## Work request:
Beneath this task are records; tally the lines in them that contain "false" and report only the number.

[Saved entries]
↓↓↓
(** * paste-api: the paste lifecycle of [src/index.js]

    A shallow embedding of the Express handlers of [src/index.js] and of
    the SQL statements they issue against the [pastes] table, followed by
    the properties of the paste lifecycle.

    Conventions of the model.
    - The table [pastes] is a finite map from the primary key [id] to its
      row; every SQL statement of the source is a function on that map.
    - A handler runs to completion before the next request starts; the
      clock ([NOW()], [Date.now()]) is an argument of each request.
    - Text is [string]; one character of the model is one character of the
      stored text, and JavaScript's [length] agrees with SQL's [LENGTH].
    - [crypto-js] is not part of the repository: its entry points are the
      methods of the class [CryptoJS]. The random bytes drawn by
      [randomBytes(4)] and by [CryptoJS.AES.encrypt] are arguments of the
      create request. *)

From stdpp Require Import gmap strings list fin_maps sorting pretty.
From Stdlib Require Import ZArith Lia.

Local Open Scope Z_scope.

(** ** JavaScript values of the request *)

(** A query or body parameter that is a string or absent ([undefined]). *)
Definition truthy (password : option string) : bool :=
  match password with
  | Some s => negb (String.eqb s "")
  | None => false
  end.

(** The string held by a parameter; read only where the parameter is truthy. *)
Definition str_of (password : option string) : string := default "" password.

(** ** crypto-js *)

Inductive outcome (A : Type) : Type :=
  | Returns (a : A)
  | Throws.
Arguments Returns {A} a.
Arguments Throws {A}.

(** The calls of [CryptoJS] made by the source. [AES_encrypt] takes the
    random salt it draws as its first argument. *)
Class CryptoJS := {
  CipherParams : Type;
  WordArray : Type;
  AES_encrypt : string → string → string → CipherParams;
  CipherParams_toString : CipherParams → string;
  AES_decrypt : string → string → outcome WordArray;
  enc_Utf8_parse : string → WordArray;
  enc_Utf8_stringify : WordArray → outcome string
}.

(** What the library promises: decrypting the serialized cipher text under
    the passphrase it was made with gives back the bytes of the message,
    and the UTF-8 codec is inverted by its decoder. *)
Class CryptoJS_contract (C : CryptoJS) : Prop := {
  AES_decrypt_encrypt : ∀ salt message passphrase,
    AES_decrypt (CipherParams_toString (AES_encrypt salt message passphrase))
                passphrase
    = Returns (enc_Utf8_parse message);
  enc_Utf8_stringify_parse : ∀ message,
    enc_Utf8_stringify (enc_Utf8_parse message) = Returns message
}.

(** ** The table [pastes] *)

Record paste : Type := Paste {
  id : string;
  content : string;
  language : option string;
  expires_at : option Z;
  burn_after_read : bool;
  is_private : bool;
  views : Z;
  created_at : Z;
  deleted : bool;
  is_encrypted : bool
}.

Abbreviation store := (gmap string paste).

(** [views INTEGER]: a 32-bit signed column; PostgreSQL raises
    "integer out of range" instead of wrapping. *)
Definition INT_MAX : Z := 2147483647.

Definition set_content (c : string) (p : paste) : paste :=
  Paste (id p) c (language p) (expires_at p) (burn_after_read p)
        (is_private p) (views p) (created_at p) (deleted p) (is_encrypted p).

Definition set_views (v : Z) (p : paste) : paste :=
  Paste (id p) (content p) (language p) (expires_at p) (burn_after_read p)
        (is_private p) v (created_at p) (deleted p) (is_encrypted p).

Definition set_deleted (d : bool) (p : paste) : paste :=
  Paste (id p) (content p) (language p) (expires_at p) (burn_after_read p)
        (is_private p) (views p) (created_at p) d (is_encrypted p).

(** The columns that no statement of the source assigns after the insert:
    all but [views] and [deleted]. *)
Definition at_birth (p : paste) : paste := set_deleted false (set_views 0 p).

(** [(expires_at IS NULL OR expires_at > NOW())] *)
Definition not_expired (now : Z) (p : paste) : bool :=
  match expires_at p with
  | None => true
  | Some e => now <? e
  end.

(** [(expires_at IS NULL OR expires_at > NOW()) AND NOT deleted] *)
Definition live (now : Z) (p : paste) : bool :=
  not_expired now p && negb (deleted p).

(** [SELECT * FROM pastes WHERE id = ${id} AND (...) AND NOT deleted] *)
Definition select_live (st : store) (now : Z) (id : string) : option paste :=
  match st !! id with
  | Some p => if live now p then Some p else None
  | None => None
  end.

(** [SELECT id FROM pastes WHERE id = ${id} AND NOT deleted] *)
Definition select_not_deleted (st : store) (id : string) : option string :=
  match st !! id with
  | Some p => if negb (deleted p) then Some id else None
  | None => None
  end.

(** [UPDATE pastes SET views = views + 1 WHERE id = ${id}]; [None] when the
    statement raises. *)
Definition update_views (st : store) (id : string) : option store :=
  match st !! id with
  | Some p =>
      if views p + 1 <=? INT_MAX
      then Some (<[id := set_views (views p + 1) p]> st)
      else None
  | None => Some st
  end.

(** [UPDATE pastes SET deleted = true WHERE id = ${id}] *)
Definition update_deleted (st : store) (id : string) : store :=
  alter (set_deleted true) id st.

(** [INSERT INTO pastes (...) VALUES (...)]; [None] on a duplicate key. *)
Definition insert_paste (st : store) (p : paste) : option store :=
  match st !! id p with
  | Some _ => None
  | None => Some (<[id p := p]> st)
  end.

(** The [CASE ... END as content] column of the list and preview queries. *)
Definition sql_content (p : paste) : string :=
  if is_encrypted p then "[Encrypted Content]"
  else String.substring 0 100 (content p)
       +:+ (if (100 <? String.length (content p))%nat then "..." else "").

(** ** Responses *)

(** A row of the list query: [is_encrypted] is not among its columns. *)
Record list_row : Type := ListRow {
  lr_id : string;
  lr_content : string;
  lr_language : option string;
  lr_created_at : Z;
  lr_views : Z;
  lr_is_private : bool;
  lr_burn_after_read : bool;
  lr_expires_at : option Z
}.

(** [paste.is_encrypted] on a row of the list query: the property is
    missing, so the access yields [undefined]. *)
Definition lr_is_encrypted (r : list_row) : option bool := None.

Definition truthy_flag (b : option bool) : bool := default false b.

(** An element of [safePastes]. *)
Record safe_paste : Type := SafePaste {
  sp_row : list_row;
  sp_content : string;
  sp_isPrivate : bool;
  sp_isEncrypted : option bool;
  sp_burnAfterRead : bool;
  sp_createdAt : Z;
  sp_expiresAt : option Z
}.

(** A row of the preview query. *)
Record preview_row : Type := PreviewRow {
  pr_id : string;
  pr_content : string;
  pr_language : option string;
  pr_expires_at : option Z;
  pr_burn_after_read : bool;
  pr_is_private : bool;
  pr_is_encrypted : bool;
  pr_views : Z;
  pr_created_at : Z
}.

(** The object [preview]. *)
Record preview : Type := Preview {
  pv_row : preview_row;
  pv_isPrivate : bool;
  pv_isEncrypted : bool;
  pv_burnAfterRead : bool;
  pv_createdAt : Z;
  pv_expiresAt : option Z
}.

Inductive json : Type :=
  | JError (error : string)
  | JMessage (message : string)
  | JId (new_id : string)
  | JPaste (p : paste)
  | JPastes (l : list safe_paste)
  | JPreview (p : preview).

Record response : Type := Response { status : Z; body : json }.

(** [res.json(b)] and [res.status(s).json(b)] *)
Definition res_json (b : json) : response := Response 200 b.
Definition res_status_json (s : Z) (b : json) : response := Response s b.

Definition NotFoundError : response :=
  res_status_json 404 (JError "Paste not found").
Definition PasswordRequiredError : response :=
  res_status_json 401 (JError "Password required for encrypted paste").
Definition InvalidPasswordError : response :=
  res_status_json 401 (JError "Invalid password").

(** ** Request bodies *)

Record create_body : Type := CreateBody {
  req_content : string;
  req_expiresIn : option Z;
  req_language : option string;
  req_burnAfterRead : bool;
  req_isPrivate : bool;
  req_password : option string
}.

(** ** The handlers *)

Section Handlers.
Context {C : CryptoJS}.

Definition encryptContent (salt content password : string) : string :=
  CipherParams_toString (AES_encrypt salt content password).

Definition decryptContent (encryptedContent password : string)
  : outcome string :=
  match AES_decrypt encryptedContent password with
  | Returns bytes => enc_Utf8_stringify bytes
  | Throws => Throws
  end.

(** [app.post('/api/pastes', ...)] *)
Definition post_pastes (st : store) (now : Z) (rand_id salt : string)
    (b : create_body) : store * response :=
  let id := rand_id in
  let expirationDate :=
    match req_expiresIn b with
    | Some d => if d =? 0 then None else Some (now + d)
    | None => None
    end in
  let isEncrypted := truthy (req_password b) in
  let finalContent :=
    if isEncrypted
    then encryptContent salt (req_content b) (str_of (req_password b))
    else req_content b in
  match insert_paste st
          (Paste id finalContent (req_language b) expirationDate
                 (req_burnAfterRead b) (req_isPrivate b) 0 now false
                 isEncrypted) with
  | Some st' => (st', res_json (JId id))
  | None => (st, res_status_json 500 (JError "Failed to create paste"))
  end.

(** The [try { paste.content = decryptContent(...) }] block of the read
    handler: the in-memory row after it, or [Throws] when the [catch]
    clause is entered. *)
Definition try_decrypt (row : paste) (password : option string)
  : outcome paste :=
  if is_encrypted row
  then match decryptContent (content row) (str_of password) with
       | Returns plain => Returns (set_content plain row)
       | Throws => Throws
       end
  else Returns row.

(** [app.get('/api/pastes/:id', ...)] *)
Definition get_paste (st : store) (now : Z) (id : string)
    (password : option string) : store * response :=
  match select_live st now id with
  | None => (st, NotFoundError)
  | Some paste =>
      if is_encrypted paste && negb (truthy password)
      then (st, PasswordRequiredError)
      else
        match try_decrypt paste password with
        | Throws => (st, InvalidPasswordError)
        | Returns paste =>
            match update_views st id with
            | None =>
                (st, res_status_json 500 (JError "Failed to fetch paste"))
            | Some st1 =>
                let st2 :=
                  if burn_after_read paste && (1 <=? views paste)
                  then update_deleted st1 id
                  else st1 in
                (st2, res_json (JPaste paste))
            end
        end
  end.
↑↑↑
## Solution to the problem:
4